I absolutely love being at home with Alex, my life has changed beyond all comprehension from spending Wednesdays deadlining a paper to spending Wednesdays sat on a mat surrounded by other babies singing songs, banging saucepan lids together and watching puppet shows. In many ways, what I do now is a hundred, million per cent better and more rewarding. But I don’t massively feel like a valuable member of society anymore. Yes I’m raising a baby but before I used to do so much stuff! Now anything I do outside of that (freelance work, volunteering, blogging etc) is crammed into precious seconds when baby’s asleep or, like now, I’m up earlier than the rest of the household on a weekend to get something done.

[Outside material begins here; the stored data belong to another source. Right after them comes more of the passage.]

Lemma moves_bounds x ds w : TwoColumn.min o <= TwoColumn.max o -> TwoColumn.min o <= w <= TwoColumn.max o ->
  TwoColumn.min o <= fold_left (fun _ d => TwoColumn.clamp o (d.2 + (x - d.1))) ds w <= TwoColumn.max o.
Proof. intros Ho. revert w. induction ds as [|d ds IH]; intros w Hw; cbn; [done|]. by apply IH, clamp_bounds. Qed.

(** The width a page opens with: the stored one, within the bounds. *)
Definition opening_width (stored : option jstr) : Z :=
  match stored with
  | None | Some [] => TwoColumn.initialWidth o
  | Some raw =>
    match TwoColumn.parse_int raw with
    | Some v => if num_is_finite (round64 (v # 1)) then TwoColumn.clamp o v else TwoColumn.initialWidth o
    | None => TwoColumn.initialWidth o
    end
  end.

Lemma opening_bounds stored : sane_options -> TwoColumn.min o <= opening_width stored <= TwoColumn.max o.
Proof.
  intros [Hi _]. unfold opening_width. destruct stored as [[|x s]|]; [done| |done].
  destruct (TwoColumn.parse_int _); [|done]. destruct (num_is_finite _); [|done]. apply clamp_bounds. lia.
Qed.

Lemma hydrate_ok b : exists b',
  TwoColumn.hydrate o (TwoColumn.initial o b) = (Ok tt, TwoColumn.ColumnOf b' (opening_width (b_local b !! TwoColumn.storageKey o)) [] []) /\
  b_local b' = b_local b.
Proof.
  unfold TwoColumn.hydrate. rewrite window_here. cbn [negb].
  unfold TwoColumn.in_browser_, mbind, eff_bind, TwoColumn.initial. cbn [TwoColumn.browser]. rewrite getItem_ok. cbn [area].
  exists (noted (EvStorage (StGet LocalStorage (TwoColumn.storageKey o))) b). split; [|done].
  unfold opening_width. destruct (b_local b !! _) as [[|x s]|]; [done| |done].
  destruct (TwoColumn.parse_int _); [|done]. by destruct (num_is_finite _).
Qed.

Lemma mount_settles b : sane_options ->
  exists c, TwoColumn.mount o (TwoColumn.initial o b) = (Ok tt, c) /\ settled c /\
    TwoColumn.threadWidth c = opening_width (b_local b !! TwoColumn.storageKey o) /\ TwoColumn.drags c = [].
Proof.
  intros Hs. unfold TwoColumn.mount. destruct (hydrate_ok b) as (b1 & E1 & A1). erewrite bind_ok by exact E1.
  destruct (persist_ok (TwoColumn.initialWidth o) (TwoColumn.ColumnOf b1 (opening_width (b_local b !! TwoColumn.storageKey o)) [] [])) as (b2 & E2 & A2).
  erewrite bind_ok by exact E2. cbn [TwoColumn.threadWidth TwoColumn.drags TwoColumn.cursor] in *.
  eapply (rerender_settles (TwoColumn.initialWidth o)); cbn; [by apply opening_bounds|].
  intros _. rewrite A2. apply lookup_insert_eq.
Qed.
(* ===== verification/Contacts.v ===== *)
(** The address book: apps/web/app/contacts/page.tsx.

    A page is its state; a handler is given what its render closed over, and the
    effects run after every render whose dependencies changed ([settle]).  The
    messages of the page are translation keys or the text of an error. *)
From S2P Require Import Prelude Json Effect Node Envelope ApiClient Browser WebApi Urls WebKeystore Llm Session.

(** A page of the tab, with the state of one component. *)
Record Screen (P : Type) := ScreenOf { sc_tab : Tab; sc_page : P }.
Arguments ScreenOf {P} _ _.
Arguments sc_tab {P} _.
Arguments sc_page {P} _.

Section screen.
Context {P : Type}.

Definition in_tab {A} (m : TM A) : eff (Screen P) A := fun s => let '(r, t') := m (sc_tab s) in (r, ScreenOf t' (sc_page s)).
Definition on_page (f : P -> P) : eff (Screen P) unit := fun s => (Ok tt, ScreenOf (sc_tab s) (f (sc_page s))).

Definition mutate `{QueryClient} (h : Hooks.MutationHook) : eff (Screen P) jval := in_tab (Logout.mutate_hook h).

End screen.

(** The events of the platform so far, newest first. *)
Definition sc_trace {P} (s : Screen P) : list Event := w_trace (b_node (t_browser (sc_tab s))).

Module ContactsPage.

Record ContactEntry := Contact { id : jstr; did : jstr; person_name : jstr; agent_label : option jstr; note : option jstr }.
Record DraftState := Draft { d_did : jstr; d_person_name : jstr; d_agent_label : jstr; d_note : jstr }.

#[global] Instance ContactEntry_eq_dec : EqDecision ContactEntry.
Proof. solve_decision. Defined.
#[global] Instance DraftState_eq_dec : EqDecision DraftState.
Proof. solve_decision. Defined.

Definition emptyDraft : DraftState := Draft [] [] [] [].

(** [activeId]: "new" or an id.  The id of a created contact is whatever the
    server sent; [NotAString] holds its text. *)
Inductive ActiveId := New | Existing (id : jstr) | NotAString (text : jstr).
#[global] Instance ActiveId_eq_dec : EqDecision ActiveId.
Proof. solve_decision. Defined.

Definition active_of (v : jval) : ActiveId :=
  match v with JStr s => if jeqb s (js "new") then New else Existing s | _ => NotAString (js_string v) end.
Definition active_text (a : ActiveId) : jstr := match a with New => js "new" | Existing i => i | NotAString s => s end.

Inductive StatusKind := info | error | success.
Inductive StatusText := Key (key : jstr) | Raw (message : jstr).
Definition key (k : string) : StatusText := Key (js k).
#[global] Instance StatusKind_eq_dec : EqDecision StatusKind.
Proof. solve_decision. Defined.
#[global] Instance StatusText_eq_dec : EqDecision StatusText.
Proof. solve_decision. Defined.

Record Page := PageOf { activeId : ActiveId; draft : DraftState; status : option (StatusKind * StatusText); appliedPrefill : jstr }.
#[global] Instance Page_eq_dec : EqDecision Page.
Proof. solve_decision. Defined.

Definition set_active a p := PageOf a (draft p) (status p) (appliedPrefill p).
Definition set_draft d p := PageOf (activeId p) d (status p) (appliedPrefill p).
Definition set_status s p := PageOf (activeId p) (draft p) s (appliedPrefill p).
Definition set_applied s p := PageOf (activeId p) (draft p) (status p) s.

Definition initial : Page := PageOf New emptyDraft None [].

(** What a render is given: the address's [add] and the query. *)
Record Props := PropsOf { add : option jstr; contacts : list ContactEntry; isPending : bool }.
Definition prefillDid (r : Props) : jstr := match add r with Some a => trim a | None => [] end.
Lemma candidates_valid v : valid_candidates v -> exists l items, v = JArr l /\ js_map (candidate_item shown) v = Ok items /\ Forall2 item_shown l items.
Proof.
  intros (l & -> & _ & Hl). exists l. cbn [js_map]. induction Hl as [|c l Hc _ IH]; [by exists []|].
  destruct (candidate_item_valid c Hc) as (item & E & Hi). destruct IH as (items & _ & E2 & H2). exists (item :: items).
  cbn [map_res]. rewrite E. cbn. rewrite E2. cbn. split; [done|]. split; [done|]. by constructor.
Qed.

Lemma reason_valid k payload : optional a_string (jget payload (js "reason")) -> reason_shown k (jget payload (js "reason")) (reason_said k payload).
Proof. intros [E|[s E]]; unfold reason_shown, reason_shown_as, reason_said; rewrite E; [done|]. by destruct s. Qed.

Lemma child_if_valid n v : optional (string_upto n) v -> exists o, child_if v = Ok o /\ text_shown v o.
Proof.
  intros [-> | (s & -> & _)]; unfold child_if; cbn; [by eexists|]. by destruct s as [|x s]; cbn; eexists.
Qed.

Lemma propose_tells block bodyText folder now c :
  block_type block = schedule_negotiation -> block_action block = propose -> valid_payload schedule_negotiation propose (block_payload block) ->
  exists v, ProtocolMessageRouter shown block bodyText folder now c = Ok v /\ tells block folder now c v.
Proof.
  intros Et Ea (Ht & Hc & [ps Hp] & _). unfold ProtocolMessageRouter, tells. rewrite Et. unfold ScheduleNegotiationCard. rewrite Ea.
  unfold render_propose. destruct Ht as (title & Et' & _). rewrite Et'. cbn [child].
  destruct (candidates_valid _ Hc) as (l & items & El & Em & Hl). rewrite El in *. rewrite Hp.
  unfold mbind, res_bind. rewrite Em. cbn [js_length]. eexists. split; [reflexivity|].
  eexists _, title, l. split; [reflexivity|]. cbn [p_title p_candidates p_disabled]. split_and!; [done|done|done|exact Hl|].
  unfold Cards.disabled. destruct (canRespondToProtocol _ _ _), (is_expired _ _), (Cards.busy c); naive_solver.
Qed.

Lemma schedule_outcome_tells block bodyText folder now c :
  block_type block = schedule_negotiation -> block_action block <> propose -> valid_payload schedule_negotiation (block_action block) (block_payload block) ->
  exists v, ProtocolMessageRouter shown block bodyText folder now c = Ok v /\ tells block folder now c v.
Proof.
  intros Et Ha Hv. unfold ProtocolMessageRouter, tells. rewrite Et. unfold ScheduleNegotiationCard.
  destruct (block_action block); try done; cbn [valid_payload] in Hv.
  - destruct (formatCandidate_valid _ Hv) as (label & El & Hl). unfold render_accept. rewrite El. eexists. split; [reflexivity|].
    eexists _, label. by split_and!.
  - eexists. split; [reflexivity|]. eexists. split_and!; [reflexivity|done|]. by apply reason_valid.
  - destruct Hv as [Hc Hr]. destruct (candidates_valid _ Hc) as (l & items & El & Em & Hl). unfold render_counter. unfold mbind, res_bind. rewrite Em.
    eexists. split; [reflexivity|]. eexists _, l. split_and!; [reflexivity|done|done|exact Hl|]. by apply reason_valid.
Qed.

Lemma task_tells block bodyText folder now c :
  block_type block = task_delegation -> valid_payload task_delegation (block_action block) (block_payload block) ->
  exists v, ProtocolMessageRouter shown block bodyText folder now c = Ok v /\ tells block folder now c v.
Proof.
  intros Et Hv. unfold ProtocolMessageRouter, tells. rewrite Et. unfold TaskDelegationCard.
  destruct (block_action block); try done; cbn [valid_payload] in Hv.
  - destruct (child_if_valid _ _ Hv) as (o & Eo & Ho). unfold render_task_accept. rewrite Eo. eexists. split; [reflexivity|].
    eexists. split_and!; [reflexivity|done|exact Ho].
  - eexists. split; [reflexivity|]. eexists. split_and!; [reflexivity|done|]. by apply reason_valid.
  - destruct Hv as ((title & Et' & _) & _ & Hd & _ & _). destruct (child_if_valid _ _ Hd) as (o & Eo & _).
    unfold render_delegate. rewrite Et'. cbn [child]. unfold mbind, res_bind. rewrite Eo. eexists. split; [reflexivity|].
    eexists _, title. split; [reflexivity|]. cbn [d_title d_disabled]. split_and!; [done|done|].
    unfold Cards.disabled. destruct (canRespondToProtocol _ _ _), (Cards.busy c); naive_solver.
  - eexists. split; [reflexivity|]. eexists. split_and!; [reflexivity|done|].
    unfold render_complete. cbn [o_said]. destruct Hv as [-> | (s & -> & _)]; [done|]. by destruct s.
Qed.

Lemma valid_block_tells block bodyText folder now c : assertValidA2APayload block = Ok tt ->
  exists v, ProtocolMessageRouter shown block bodyText folder now c = Ok v /\ tells block folder now c v.
Proof.
  intros Hv%payload_spec. destruct (block_type block) eqn:Et; [|by apply task_tells].
  destruct (decide (block_action block = propose)) as [Ea|Ea]; [|by apply schedule_outcome_tells].
  rewrite Ea in Hv. by apply propose_tells.
Qed.
End shows.

(** C35: The cards of protocol messages.  A block the validators accept is always
    shown: its title, each candidate with the times it names, an accepted slot, a
    reason, a note or a result, and buttons that work exactly while the message
    may be answered.  The parser of received messages checks less: it lets blocks
    through whose card throws, and takes the page of the reader with it. *)
Theorem valid_card_shows `{Host} (shown : Z -> jstr) (block : A2AProtocolBlock) (bodyText folder : jstr) (now : Z) (c : Cards.Card) :
  (assertValidA2APayload block = Ok tt ->
     exists v, ProtocolMessageRouter shown block bodyText folder now c = Ok v /\ tells shown block folder now c v) /\
  (exists raw b, parseA2APayload raw (Some A2A_CONTENT_TYPE) = ParsedBody [] (Some (block_to_val b)) false /\
     exists e, ProtocolMessageRouter shown b [] folder now c = Throw e).
Proof.
  split.
  - by apply valid_block_tells.
  - set (b := ProtocolBlock (js "p1") schedule_negotiation propose None (JObj [])).
    exists (serializeA2APayload (message_to_val [] (Some b))), b. split; [by vm_compute|]. by eexists.
Qed.
(* ===== verification/ComposeHints.v ===== *)
(** What apps/web/app/compose/page.tsx keeps up to date while the form is filled:
    the sender, whether its signing key is here, the hint for the recipient's
    mode, and the memoised reason why the form cannot be sent.

    An effect that was replaced is cancelled: its timer does not fire, and the
    answer it waits for is ignored. *)
From S2P Require Import Prelude JsNumber Json Effect Node Browser WebKeystore WebApi Compose.

Module ComposeHints.

(** ** The default sender *)

Definition sender_effect (agents : list Agent) (current : jstr) : jstr :=
  match agents with
  | [] => []
  | first :: _ => if truthy_str current && existsb (fun a => jeqb (ag_did a) current) agents then current else ag_did first
  end.

(** ** The sender's key

    [asked]: the lookups that are under way, each with the run that started it. *)
Record KeyCheck := KeyCheckOf { senderDid_ : jstr; hasKey : bool; run : nat; asked : list (nat * jstr) }.

(** The effect of a change of the sender; a run of it asks the key ring
    ([hasSigningPrivateKeyMaterial]). *)
Definition key_effect (did : jstr) (k : KeyCheck) : KeyCheck :=
  if jeqb did (senderDid_ k) then k
  else if negb (truthy_str did) then KeyCheckOf did false (S (run k)) (asked k)
  else KeyCheckOf did (hasKey k) (S (run k)) (asked k ++ [(S (run k), did)]).

Definition key_answered (n : nat) (result : bool) (k : KeyCheck) : KeyCheck :=
  match asked k !! n with
  | None => k
  | Some (r, _) => KeyCheckOf (senderDid_ k) (if (r =? run k)%nat then result else hasKey k) (run k) (delete n (asked k))
  end.

(** ** The recipient's mode *)

Inductive Mode := web_keystore | signer_daemon | unknown | other (v : jval).

(** [resolved.key_holder ?? "unknown"]. *)
Definition mode_of (resolved : jval) : res Mode :=
  holder ← jprop resolved (js "key_holder");
  Ok match holder with
     | JUndef | JNull => unknown
     | v => if jis v (js "web_keystore") then web_keystore else if jis v (js "signer_daemon") then signer_daemon
            else if jis v (js "unknown") then unknown else other v
     end.

(** The state of the effect: its run, whether its timer is waiting and the
    lookups under way.  [said_of] is the address the mode was found for. *)
Record Hint := HintOf {
  recipientDid_ : jstr; recipientMode : option Mode; h_run : nat; waiting : bool; lookups : list (nat * jstr); said_of : option jstr
}.

Definition plausible (input : jstr) : bool := truthy_str input && (isAidIdentifier input || starts_with (js "did:key:") input).

(** The effect; its timer is set for 350 ms. *)
Definition hint_effect (did : jstr) (h : Hint) : Hint :=
  if plausible (trim did) then HintOf did (recipientMode h) (S (h_run h)) true (lookups h) (said_of h)
  else HintOf did None (S (h_run h)) false (lookups h) None.

Definition mounted (did : jstr) : Hint := hint_effect did (HintOf did None 0 false [] None).

Definition on_change (did : jstr) (h : Hint) : Hint := if jeqb did (recipientDid_ h) then h else hint_effect did h.

Definition timer_fires (h : Hint) : Hint :=
  if waiting h then
    HintOf (recipientDid_ h) (recipientMode h) (h_run h) false (lookups h ++ [(h_run h, trim (recipientDid_ h))]) (said_of h)
  else h.

(** The answer of a lookup, [Throw] when it was refused. *)
Definition lookup_answered (n : nat) (answer : res jval) (h : Hint) : Hint :=
  match lookups h !! n with
  | None => h
  | Some (r, input) =>
    let rest := delete n (lookups h) in
    if (r =? h_run h)%nat then
      match (resolved ← answer; mode_of resolved) with
      | Ok m => HintOf (recipientDid_ h) (Some m) (h_run h) (waiting h) rest (Some input)
      | Throw _ => HintOf (recipientDid_ h) None (h_run h) (waiting h) rest None
      end
    else HintOf (recipientDid_ h) (recipientMode h) (h_run h) (waiting h) rest (said_of h)
  end.

Inductive hint_step : Hint -> Hint -> Prop :=
| types did h : hint_step h (on_change did h)
| fires h : hint_step h (timer_fires h)
| answers n answer h : hint_step h (lookup_answered n answer h).

(** ** The memoised reason *)

Definition readiness_deps (f : Form) (attachments : list AttachmentDraft) :=
  (length (apiAgents f), senderDid f, selectedSender f, recipientDid f, selectedRecipient f, subject f, f_body f,
   attachmentsTotalSize attachments, hasSenderPrivateKey f).

#[global] Instance Agent_eq_dec : EqDecision Agent.
Proof. solve_decision. Defined.

(** [useMemo]: the value of the last computation, if no dependency changed. *)
Definition memo_readiness (last : option (_ * option jstr)) (f : Form) (attachments : list AttachmentDraft) : option jstr :=
  match last with
  | Some (deps, value) => if decide (deps = readiness_deps f attachments) then value else readinessMessage f attachments
  | None => readinessMessage f attachments
  end.

Definition canSubmit (shown : option jstr) (sendPending : bool) : bool := bool_decide (shown = None) && negb sendPending.

End ComposeHints.

(** * Lemmas *)

Module ComposeHintsFacts.
Import ComposeHints.

(** The sender is always one of the agents, and a choice that still exists is kept. *)
Lemma sender_is_agent agents current :
  (agents = [] -> sender_effect agents current = []) /\
  (agents <> [] -> exists a, a ∈ agents /\ ag_did a = sender_effect agents current) /\
  (truthy_str current = true -> (exists a, a ∈ agents /\ ag_did a = current) -> sender_effect agents current = current).
Proof.
  destruct agents as [|first agents]; [split_and!; [done|done|intros _ (a & Ha & _); by apply elem_of_nil in Ha]|].
  unfold sender_effect. split_and!; [done| |].
  - intros _. destruct (truthy_str current && _) eqn:E; [|exists first; by split; [left|]].
    apply andb_true_iff in E as [_ (a & Ha & Hd%jeqb_true)%existsb_exists]. exists a. by rewrite list_elem_of_In.
  - intros -> (a & Ha & Hd). assert (existsb (fun a => jeqb (ag_did a) current) (first :: agents) = true) as ->; [|done].
    apply existsb_exists. exists a. split; [by apply list_elem_of_In|by apply jeqb_true].
Qed.

(** ** The hint *)

(** Lookups belong to runs so far, that of the present run to the present
    address; and when nothing is under way the hint is about that address. *)
Record hint_ok (h : Hint) : Prop := {
  hint_runs r input : (r, input) ∈ lookups h -> (r <= h_run h)%nat /\ (r = h_run h -> waiting h = false /\ input = trim (recipientDid_ h) /\ plausible input = true);
  hint_waiting : waiting h = true -> plausible (trim (recipientDid_ h)) = true;
  hint_plausible : recipientMode h <> None -> plausible (trim (recipientDid_ h)) = true;
  hint_settled : waiting h = false -> (forall i, (h_run h, i) ∉ lookups h) -> recipientMode h = None \/ said_of h = Some (trim (recipientDid_ h))
}.

Inductive reached : Hint -> Prop :=
| at_mount did : reached (mounted did)
| after h h' : reached h -> hint_step h h' -> reached h'.

Lemma delete_elem {A} (l : list A) n x y : l !! n = Some y -> x <> y -> x ∈ l -> x ∈ delete n l.
Proof.
  intros Hn Hxy Hx. rewrite delete_take_drop. rewrite <- (take_drop_middle l n y Hn) in Hx.
  apply elem_of_app in Hx as [Hx|Hx]; [by apply elem_of_app; left|]. apply elem_of_cons in Hx as [->|Hx]; [done|].
  by apply elem_of_app; right.
Qed.

Lemma delete_elem_inv {A} (l : list A) n x : x ∈ delete n l -> x ∈ l.
Proof.
  rewrite delete_take_drop. intros [Hx|Hx]%elem_of_app.
  - rewrite <- (take_drop n l). apply elem_of_app. by left.
  - rewrite <- (take_drop (S n) l). apply elem_of_app. by right.
Qed.

Lemma effect_keeps did h : (forall r i, (r, i) ∈ lookups h -> (r <= h_run h)%nat) -> hint_ok (hint_effect did h).
Proof.
  intros Hr. unfold hint_effect. destruct (plausible (trim did)) eqn:Ep; split; cbn; try done.
  - intros r i Hin%Hr. split; [lia|]. intros ->. lia.
  - intros r i Hin%Hr. split; [lia|]. intros ->. lia.
  - by left.
Qed.

Lemma step_keeps h h' : hint_ok h -> hint_step h h' -> hint_ok h'.
Proof.
  intros Hok Hstep. pose proof Hok as [Hr Hw0 Hp Hs]. destruct Hstep as [did h|h|n answer h].
  - unfold on_change. destruct (jeqb_spec did (recipientDid_ h)); [exact Hok|]. apply effect_keeps. intros r i Hin. by apply Hr in Hin as [? _].
  - unfold timer_fires. destruct (waiting h) eqn:Ew; [|exact Hok]. split; cbn; [|done|done|].
    + intros r i [Hin|Hin%list_elem_of_singleton]%elem_of_app.
      * destruct (Hr r i Hin) as [Hle He]. split; [done|]. intros E. destruct (He E) as [? _]. congruence.
      * injection Hin as -> ->. split; [done|]. intros _. split; [done|]. split; [done|]. by apply Hw0.
    + intros _ Hno. exfalso. apply (Hno (trim (recipientDid_ h))). apply elem_of_app. right. by apply list_elem_of_singleton.
  - unfold lookup_answered. destruct (lookups h !! n) as [[r input]|] eqn:El; [|exact Hok].
    pose proof (list_elem_of_lookup_2 _ _ _ El) as Hin. destruct (Nat.eqb_spec r (h_run h)) as [-> | Hne].
    + destruct (Hr _ _ Hin) as [_ He]. destruct (He eq_refl) as (Hw & -> & Hpl).
      destruct (mbind _ answer) as [m|e]; (split; cbn; [intros r i Hd%delete_elem_inv; by apply Hr|done|done|]); [by right|by left].
    + split; cbn; [intros r' i Hd%delete_elem_inv; by apply Hr|done|done|].
      intros Hw Hno. apply Hs; [done|]. intros i Hi. apply (Hno i). apply (delete_elem _ n _ (r, input)); [done|congruence|done].
Qed.

(** The recipient's hint.  However the address is edited and whenever the timers
    fire and the lookups are answered, a hint is only shown beside an address that
    looks like one, and once no lookup for it is under way it is the one found
    for that address.  (Until then the hint of the address before may stay.) *)
Theorem recipient_hint_settles h : reached h ->
  (recipientMode h <> None -> plausible (trim (recipientDid_ h)) = true) /\
  (waiting h = false -> (forall i, (h_run h, i) ∉ lookups h) -> recipientMode h = None \/ said_of h = Some (trim (recipientDid_ h))).
Proof.
  intros Hh. assert (hint_ok h) as [_ _ Hp Hs]; [|done]. induction Hh as [did|h h' _ IH Hstep]; [|by eapply step_keeps].
  apply effect_keeps. intros r i Hin. by apply elem_of_nil in Hin.
Qed.

(** The hint of one address beside another. *)
Example hint_of_another_address :
  let h := lookup_answered 0 (Ok (JObj [(js "key_holder", JStr (js "web_keystore"))])) (timer_fires (mounted (js "did:key:zAlice"))) in
  recipientMode (on_change (js "did:key:zBob") h) = Some web_keystore.
Proof. by vm_compute. Qed.

(** ** The button while attachments are uploaded *)

Lemma uploading_size id l : attachmentsTotalSize (map_draft id (with_status uploading) l) = attachmentsTotalSize l.
Proof. unfold attachmentsTotalSize, map_draft. induction l as [|a l IH]; [done|]. cbn. rewrite IH. by destruct (jeqb (d_id a) id). Qed.

(** The reason depends on the state of the attachments, but is computed again
    only when their total size changes: when an upload starts the form could
    not be sent, and the button stays enabled. *)
Theorem upload_not_noticed (f : Form) (attachments : list AttachmentDraft) (a : AttachmentDraft) :
  readinessMessage f attachments = None -> a ∈ attachments ->
  let started := map_draft (d_id a) (with_status uploading) attachments in
  readinessMessage f started = Some (js "compose.statusUploadingAttachments") /\
  canSubmit (memo_readiness (Some (readiness_deps f attachments, readinessMessage f attachments)) f started) false = true.
Proof.
  intros Hr Ha started.
  assert (existsb (fun a => bool_decide (d_status a = uploading)) started = true) as Hu.
  { apply existsb_exists. exists (with_status uploading a). split; [|by apply bool_decide_eq_true_2].
    apply in_map_iff. exists a. rewrite jeqb_refl. split; [done|by apply list_elem_of_In]. }
  split.
  - unfold readinessMessage in *. rewrite Hu. unfold started. rewrite uploading_size. cbv zeta in *.
    repeat match type of Hr with
    | (if ?b then Some _ else _) = None => destruct b; [discriminate Hr|]
    | match ?o with Some _ => _ | None => Some _ end = None => destruct o; [|discriminate Hr]
    end. done.
  - unfold memo_readiness, canSubmit. rewrite decide_True; [by rewrite Hr|]. unfold readiness_deps, started. by rewrite uploading_size.
Qed.
End ComposeHintsFacts.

Most of the time I am simply ‘mom’. Even when I get out of the house to have lunch, or go to the park, or baby sensory everything is still very centred around Alexandra. And I get that it won’t be forever, and she is the most important thing in the world so it’s only right my life is so acutely focused on her. But somehow I’ve lost a bit of me in the process. I was looking at old Instagram pictures of myself the other day, ones from about three years ago. I am constantly at the gym in them or out with friends and in most of the pictures I’m wearing make up, have my hair done (properly, not just thrown up on top of my head), have gel nails and nail varnish on, have clearly thought about my outfit and put jewellery on too. Now I spend most of my days sat in leggings and a top which probably has some form of food and/or sick/snot down it (all Alex’s not mine, you must understand!).

Anyway I’m getting off topic, my point is I feel I’ve lost a little bit of myself in this ‘stay at home’ journey and maybe I’ll get that back at some point (when she goes to school? When she leaves home?) but maybe I’m destined to just be ‘Alexandra’s mom’ forever! Dylan on the other hand (who I think is frigging amazing for going out and supporting us and enabling me to be here with Alex just doing freelance work instead of having to go out the house to work) gets to go and be ‘Dylan the man with the important job who talks about things other than poo and weaning’ which I can’t help but be a tad jealous of.

Not jealous enough that I’d want to swap places (and for what it’s worth I think he’d get insanely bored staying at home after a while!) but jealous enough to think maybe one day a month I should be allowed to get dressed up snazzy and go to his office and answer serious phone calls while he does my role.